This scene, described by the words of Firdaus herself, is her reimagining her growing fear when she was called out to pick up her school certificate but had no guardian present to pick her certificate up with her.

Her fear and glimmer of hope is described in contradicting detail. As Firdaus is called up but she has no guardian present, she is “enveloped in a growing darkness”— a sense of fear described to us as darkness is beginning to overtake Firdaus. But in this growing darkness where she cannot “discern the slightest glimmer of light”, her beacon of light, is not light at all but eyes described as “jet black”. Firdaus cannot discern the slightest glimmer of light, but contradictorily she is able to discern the “jet black” eyes that followed her closely and “tightened their hold”. These two jet black eyes are the eyes of her teacher Miss Iqbal, who approach Firdaus and takes her up stage to receive her school certificate from the principle.
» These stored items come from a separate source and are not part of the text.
(** The rows of the files written, in order. *)
Fixpoint written (tr : list event) : list (string * list json) :=
  match tr with
  | [] => []
  | EToCsv filename rows :: tr' => (filename, rows) :: written tr'
  | _ :: tr' => written tr'
  end.

(** ** The collection routine *)

(** The local variables the loop reads and writes. [result] holds the
    responses appended so far. The variable [more_divisions] of the source
    is assigned once and never read, and is left out. *)
Record locals : Type := {
  more_results : bool;
  page : nat;
  current_division : string;
  result : list json
}.

Inductive ctl : Type :=
| Next
| Break.

Section Collector.

(** The environment of a run: the key read from [api_key.txt] when the
    module is loaded, the clock reading already formatted by
    [strftime], and the remote service, a function of the URL that
    answers with the decoded body or raises. *)
Variable api_key : string.
Variable now : string.
Variable http_get : string -> res json.

Section Loop.

Variables region queue tier : string.
Variable divisions : list string.
Variable get_all : string.

(** Lines 102 to 108. *)
Definition request_url (current_division : string) (page : nat) : string :=
  (if is_special_tier tier
   then "https://" ++ region ++ ".api.riotgames.com/lol/league/v4/"
          ++ lower tier ++ "leagues/by-queue/" ++ queue
   else "https://" ++ region ++ ".api.riotgames.com/lol/league/v4/entries/"
          ++ queue ++ "/" ++ tier ++ "/" ++ current_division ++ "/")
  ++ "?page=" ++ str_int page ++ "&api_key=" ++ api_key.

(** The progress line of lines 110 and 111. *)
Definition progress_line (current_division : string) (page : nat) : string :=
  "Getting entries for " ++ tier ++ " " ++ current_division ++ " (" ++ queue
    ++ "), Page: " ++ str_int page ++ "...".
This usage of detail stands out, because this passage is constantly developing an image of darkness to the reader, yet what grabs Firdaus’s attention are jet black eyes. It’s only once she notices the jet black eyes is that they are also “encircled by two rings of dazzling white”, which acts as a more symbolical representation of a “beacon of light”. She wasn’t able to notice the “dazzling white” with the growing darkness, but she was only able to notice the dazzling white by noticing the jet black eyes first.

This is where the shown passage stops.